A UV-vis lamp is usually used to illuminate the working electrode. The photoelectrochemical cell is usually made with a quartz window because it does not absorb the light. A monochromator can be used to control the wavelength sent to the WE.

==Main absorbers used in photoelectrochemistry==

===Semiconductor IV===

C(diamond), Si, Ge, SiC, SiGe

===Semiconductor III-V===
BN, BP, BAs, AlN, AlP, AlAs, GaN, GaP, GaAs, InN, InP, InAs...

===Semiconductor II-VI===

CdS, CdSe, CdTe, ZnO, ZnS, ZnSe, ZnTe, MoS_{2}, MoSe_{2}, MoTe_{2}, WS_{2}, WSe_{2}

===Metal oxides===
TiO_{2}, Fe_{2}O_{3}, Cu_{2}O

===Organic dyes===

Methylene blue...

===Perovskites===

Very recently scalable all-perovskite based PEC photoelectrochemical system as solar hydrogen panel has been developed with >123 cm2 area.

==Applications==

===Photoelectrochemical water splitting===

Photoelectrochemistry has been intensively studied in the field of hydrogen production from water and solar energy. The photoelectrochemical splitting of water was historically discovered by Fujishima and Honda in 1972 onto TiO_{2} electrodes. Recently many materials have shown promising properties to split efficiently water but TiO_{2} remains cheap, abundant, stable against photo-corrosion. The main problem of TiO_{2} is its bandgap which is 3 or 3.2 eV according to its crystallinity (anatase or rutile). These values are too high and only the wavelength in the UV region can be absorbed. To increase the performances of this material to split water with solar wavelength, it is necessary to sensitize the TiO_{2}. Currently Quantum Dots sensitization is very promising but more research is needed to find new materials able to absorb the light efficiently.

===Photoelectrochemical reduction of carbon dioxide===

Photosynthesis is the natural process that converts CO_{2} using light to produce hydrocarbon compounds such as sugar.

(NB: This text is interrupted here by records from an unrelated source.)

(** An agent that starts before its write quorum is reachable drops its definitions: the
    registration fails, nothing is hosted, so the renew loop has nothing to send, and
    they are not registered until a SIGHUP. *)
Theorem agent_definitions_not_retried `{MapRange} (p : Proxy) (dur : string → option Z) (decode : string → option serviceDefFile)
    (checks : bool) (dir : string) (entries : list DirEntry) (files : gmap string string) :
  dir ≠ ""%string → 0 < px_quorum p → px_hosted p = ∅ →
  let down := λ _ : Registration, mkWriteResult 3 0 ∅ in
  let '(count, p', calls) := LoadServiceDefs (RegisterServices down) dur decode checks dir (Some entries) files p in
  count = Some 0 ∧ calls = [] ∧ renewOnce p' = None.
Proof.
  intros Hd Hq Hh down. unfold LoadServiceDefs. rewrite bool_decide_eq_false_2 by done. rewrite load_files_spec.
  assert (Hf : ∀ rg p, 0 < px_quorum p → ∃ err, RegisterServices down rg p = (Some err, p)).
  { intros rg p0 Hq0. unfold RegisterServices. destruct (_ =? 0)%nat; [eauto|]. destruct (stamped p0 rg); [|eauto].
    unfold WriteResult_OK. simpl. destruct (Z.leb_spec (px_quorum p0) 0); [lia|]. simpl. eauto. }
  assert (Hall : ∀ l, register_all (RegisterServices down) dur l p = ([], p)).
  { induction l as [|i l IH]; [done|]. simpl. destruct (Hf (def_registration dur i) p Hq) as [err ->]. exact IH. }
  rewrite Hall. split; [done|]. split; [by destruct checks|]. unfold renewOnce, hostedCount. by rewrite Hh.
Qed.

Lemma agent_definitions_not_retried_witness :
  let '(count, p', calls) := LoadServiceDefs (RegisterServices (λ _, mkWriteResult 3 0 ∅)) (λ _, None) sample_decode true "/d"
      (Some sampleEntries) sampleFiles sampleProxy in
  count = Some 0 ∧ calls = [] ∧ @renewOnce list_order p' = None.
Proof. apply (@agent_definitions_not_retried list_order); [discriminate|reflexivity|reflexivity]. Defined.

The depletion of fossil fuels encourages scientists to find alternatives to produce hydrocarbon compounds. Artificial photosynthesis is a promising method mimicking the natural photosynthesis to produce such compounds. The photoelectrochemical reduction of is much studied because of its worldwide impact. Many researchers aim to find new semiconductors to develop stable and efficient photo-anodes and photo-cathodes.

===Regenerative cells or Dye-sensitized solar cell (Graetzel cell)===

Dye-sensitized solar cells or DSSCs use TiO_{2} and dyes to absorb the light. This absorption induces the formation of electron-hole pairs which are used to oxidize and reduce the same redox couple, usually I^{−}/I_{3}^{−}. Consequently, a differential potential is created which induces a current.